## Exercise prompt
The data below must be copied in full and without any change.

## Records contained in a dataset
(** * SIP calculator: the projection engine of [js/calculations.js]

    The engine is a handful of numeric JavaScript functions.  They are
    embedded here over an idealised JavaScript [number]: the finite doubles
    are replaced by the real numbers (arithmetic is exact: no rounding, no
    overflow and no underflow), and the three special values [Infinity],
    [-Infinity] and [NaN] are kept, so that division by zero and the
    comparisons with [NaN] behave as they do in the source.  The two zeros
    are identified (a zero divisor behaves as [+0]).  What is proved of the
    values the calculators return is therefore proved under exact
    arithmetic; the rounding of binary64 is modelled apart, in
    [Binary64], for the totals of two calculators. *)

From Stdlib Require Import Reals Lra Lia List String ZArith Bool Arith.
From Stdlib Require Import Ascii DecimalString.
Import ListNotations.

Open Scope R_scope.

(** ** JavaScript numbers *)

Inductive number : Type :=
| Num (x : R)
| PInf
| NInf
| NaN.

Coercion Num : R >-> number.

Declare Scope js_scope.
Delimit Scope js_scope with js.
Bind Scope js_scope with number.

Module JS.

Inductive sign := Neg | Zero | Pos.

Definition sgn (x : R) : sign :=
  if Rlt_dec 0 x then Pos else if Rlt_dec x 0 then Neg else Zero.

Definition add (a b : number) : number :=
  match a, b with
  | NaN, _ | _, NaN => NaN
  | Num x, Num y => Num (x + y)
  | PInf, NInf | NInf, PInf => NaN
  | PInf, _ | _, PInf => PInf
  | NInf, _ | _, NInf => NInf
  end.

Definition sub (a b : number) : number :=
  match a, b with
  | NaN, _ | _, NaN => NaN
  | Num x, Num y => Num (x - y)
  | PInf, PInf | NInf, NInf => NaN
  | PInf, _ | _, NInf => PInf
  | NInf, _ | _, PInf => NInf
  end.

Definition mul (a b : number) : number :=
  match a, b with
  | NaN, _ | _, NaN => NaN
  | Num x, Num y => Num (x * y)
  | Num x, PInf | PInf, Num x =>
      match sgn x with Pos => PInf | Neg => NInf | Zero => NaN end
  | Num x, NInf | NInf, Num x =>
      match sgn x with Pos => NInf | Neg => PInf | Zero => NaN end
  | PInf, PInf | NInf, NInf => PInf
  | PInf, NInf | NInf, PInf => NInf
  end.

## Response below
(** * SIP calculator: the projection engine of [js/calculations.js]

    The engine is a handful of numeric JavaScript functions.  They are
    embedded here over an idealised JavaScript [number]: the finite doubles
    are replaced by the real numbers (arithmetic is exact: no rounding, no
    overflow and no underflow), and the three special values [Infinity],
    [-Infinity] and [NaN] are kept, so that division by zero and the
    comparisons with [NaN] behave as they do in the source.  The two zeros
    are identified (a zero divisor behaves as [+0]).  What is proved of the
    values the calculators return is therefore proved under exact
    arithmetic; the rounding of binary64 is modelled apart, in
    [Binary64], for the totals of two calculators. *)

From Stdlib Require Import Reals Lra Lia List String ZArith Bool Arith.
From Stdlib Require Import Ascii DecimalString.
Import ListNotations.

Open Scope R_scope.

(** ** JavaScript numbers *)

Inductive number : Type :=
| Num (x : R)
| PInf
| NInf
| NaN.

Coercion Num : R >-> number.

Declare Scope js_scope.
Delimit Scope js_scope with js.
Bind Scope js_scope with number.

Module JS.

Inductive sign := Neg | Zero | Pos.

Definition sgn (x : R) : sign :=
  if Rlt_dec 0 x then Pos else if Rlt_dec x 0 then Neg else Zero.

Definition add (a b : number) : number :=
  match a, b with
  | NaN, _ | _, NaN => NaN
  | Num x, Num y => Num (x + y)
  | PInf, NInf | NInf, PInf => NaN
  | PInf, _ | _, PInf => PInf
  | NInf, _ | _, NInf => NInf
  end.

Definition sub (a b : number) : number :=
  match a, b with
  | NaN, _ | _, NaN => NaN
  | Num x, Num y => Num (x - y)
  | PInf, PInf | NInf, NInf => NaN
  | PInf, _ | _, NInf => PInf
  | NInf, _ | _, PInf => NInf
  end.

Definition mul (a b : number) : number :=
  match a, b with
  | NaN, _ | _, NaN => NaN
  | Num x, Num y => Num (x * y)
  | Num x, PInf | PInf, Num x =>
      match sgn x with Pos => PInf | Neg => NInf | Zero => NaN end
  | Num x, NInf | NInf, Num x =>
      match sgn x with Pos => NInf | Neg => PInf | Zero => NaN end
  | PInf, PInf | NInf, NInf => PInf
  | PInf, NInf | NInf, PInf => NInf
  end.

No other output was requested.